WHAT TO PRODUCE → Below are records; copy every line in them that holds the word "HNum".

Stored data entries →
* * * * * * * * *

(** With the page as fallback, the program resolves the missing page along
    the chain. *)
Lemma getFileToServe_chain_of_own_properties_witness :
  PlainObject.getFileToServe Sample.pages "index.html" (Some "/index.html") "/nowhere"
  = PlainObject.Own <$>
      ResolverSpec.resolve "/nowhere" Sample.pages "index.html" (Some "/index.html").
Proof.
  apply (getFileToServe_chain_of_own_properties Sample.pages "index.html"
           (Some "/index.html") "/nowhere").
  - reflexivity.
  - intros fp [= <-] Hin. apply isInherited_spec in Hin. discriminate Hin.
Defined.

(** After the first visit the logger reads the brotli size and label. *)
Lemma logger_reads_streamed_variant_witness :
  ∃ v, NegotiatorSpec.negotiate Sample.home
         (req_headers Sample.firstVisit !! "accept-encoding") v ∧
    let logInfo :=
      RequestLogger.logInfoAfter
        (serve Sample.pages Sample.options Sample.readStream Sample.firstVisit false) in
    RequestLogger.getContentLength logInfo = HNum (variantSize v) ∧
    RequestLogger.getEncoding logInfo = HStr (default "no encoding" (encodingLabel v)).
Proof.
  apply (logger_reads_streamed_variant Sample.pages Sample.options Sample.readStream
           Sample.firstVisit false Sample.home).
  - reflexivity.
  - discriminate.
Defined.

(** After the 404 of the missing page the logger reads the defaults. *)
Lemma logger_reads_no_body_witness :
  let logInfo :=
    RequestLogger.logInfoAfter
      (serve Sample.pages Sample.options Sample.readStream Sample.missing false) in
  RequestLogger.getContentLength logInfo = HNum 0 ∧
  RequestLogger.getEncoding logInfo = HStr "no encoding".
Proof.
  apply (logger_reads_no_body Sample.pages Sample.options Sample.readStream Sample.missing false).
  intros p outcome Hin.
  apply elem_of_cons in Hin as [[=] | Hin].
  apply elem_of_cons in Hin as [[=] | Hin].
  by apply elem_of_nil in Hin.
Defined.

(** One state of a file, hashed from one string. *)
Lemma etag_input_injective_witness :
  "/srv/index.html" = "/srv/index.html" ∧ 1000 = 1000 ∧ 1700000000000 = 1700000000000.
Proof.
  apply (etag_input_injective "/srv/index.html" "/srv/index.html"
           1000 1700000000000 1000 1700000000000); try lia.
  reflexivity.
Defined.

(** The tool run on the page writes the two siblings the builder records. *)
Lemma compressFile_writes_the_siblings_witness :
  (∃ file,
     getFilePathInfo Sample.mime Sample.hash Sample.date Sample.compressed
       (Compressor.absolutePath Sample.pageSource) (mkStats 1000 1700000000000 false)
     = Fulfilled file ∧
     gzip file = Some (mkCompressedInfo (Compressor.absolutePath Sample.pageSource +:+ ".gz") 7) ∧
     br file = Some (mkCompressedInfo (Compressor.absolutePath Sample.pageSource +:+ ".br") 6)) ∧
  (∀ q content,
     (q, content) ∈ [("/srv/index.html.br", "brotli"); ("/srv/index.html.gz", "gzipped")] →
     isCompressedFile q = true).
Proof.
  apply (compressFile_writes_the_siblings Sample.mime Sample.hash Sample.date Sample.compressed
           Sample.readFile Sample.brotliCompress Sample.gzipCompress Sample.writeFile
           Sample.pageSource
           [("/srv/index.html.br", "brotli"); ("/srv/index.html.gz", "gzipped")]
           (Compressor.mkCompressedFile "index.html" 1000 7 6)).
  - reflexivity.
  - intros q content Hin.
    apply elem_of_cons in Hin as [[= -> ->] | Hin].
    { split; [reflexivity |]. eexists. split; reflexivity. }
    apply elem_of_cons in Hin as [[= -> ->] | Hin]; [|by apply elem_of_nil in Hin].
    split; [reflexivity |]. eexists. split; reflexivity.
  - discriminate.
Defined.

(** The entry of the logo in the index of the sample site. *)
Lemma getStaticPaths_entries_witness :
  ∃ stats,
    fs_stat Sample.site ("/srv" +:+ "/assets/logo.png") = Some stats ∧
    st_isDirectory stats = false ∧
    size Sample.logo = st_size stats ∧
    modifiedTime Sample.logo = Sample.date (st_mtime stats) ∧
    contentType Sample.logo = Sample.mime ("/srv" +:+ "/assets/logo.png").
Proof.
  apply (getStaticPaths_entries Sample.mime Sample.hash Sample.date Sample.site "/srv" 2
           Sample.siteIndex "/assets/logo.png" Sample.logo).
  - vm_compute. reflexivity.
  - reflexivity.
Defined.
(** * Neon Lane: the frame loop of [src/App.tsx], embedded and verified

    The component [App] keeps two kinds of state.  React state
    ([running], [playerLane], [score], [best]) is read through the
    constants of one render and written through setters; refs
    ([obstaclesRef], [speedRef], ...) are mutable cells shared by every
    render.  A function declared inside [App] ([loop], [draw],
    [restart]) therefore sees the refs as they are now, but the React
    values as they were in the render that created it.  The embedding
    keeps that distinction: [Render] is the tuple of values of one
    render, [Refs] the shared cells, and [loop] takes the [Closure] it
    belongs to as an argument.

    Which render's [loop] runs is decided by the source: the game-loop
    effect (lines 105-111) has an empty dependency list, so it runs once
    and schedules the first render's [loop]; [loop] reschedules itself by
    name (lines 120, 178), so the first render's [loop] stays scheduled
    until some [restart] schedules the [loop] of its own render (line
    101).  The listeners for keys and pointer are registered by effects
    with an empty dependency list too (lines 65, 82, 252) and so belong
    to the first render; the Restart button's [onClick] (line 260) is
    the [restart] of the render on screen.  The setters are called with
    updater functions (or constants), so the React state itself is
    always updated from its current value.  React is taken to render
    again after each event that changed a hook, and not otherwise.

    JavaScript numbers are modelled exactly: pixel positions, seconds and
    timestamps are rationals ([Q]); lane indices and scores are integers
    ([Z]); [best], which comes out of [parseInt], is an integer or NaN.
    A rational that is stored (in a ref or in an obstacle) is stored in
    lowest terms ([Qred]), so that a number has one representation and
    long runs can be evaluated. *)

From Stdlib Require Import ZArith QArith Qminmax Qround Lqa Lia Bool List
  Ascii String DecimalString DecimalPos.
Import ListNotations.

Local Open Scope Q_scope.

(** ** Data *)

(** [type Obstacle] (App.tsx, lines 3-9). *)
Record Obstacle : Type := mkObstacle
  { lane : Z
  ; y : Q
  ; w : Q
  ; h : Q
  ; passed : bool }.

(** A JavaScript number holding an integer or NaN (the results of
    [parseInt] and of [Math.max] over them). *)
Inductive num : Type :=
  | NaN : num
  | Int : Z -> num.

* * * * * * * * *

SOLUTION TO THIS EXERCISE →
    RequestLogger.getContentLength logInfo = HNum (variantSize v) ∧
  RequestLogger.getContentLength logInfo = HNum 0 ∧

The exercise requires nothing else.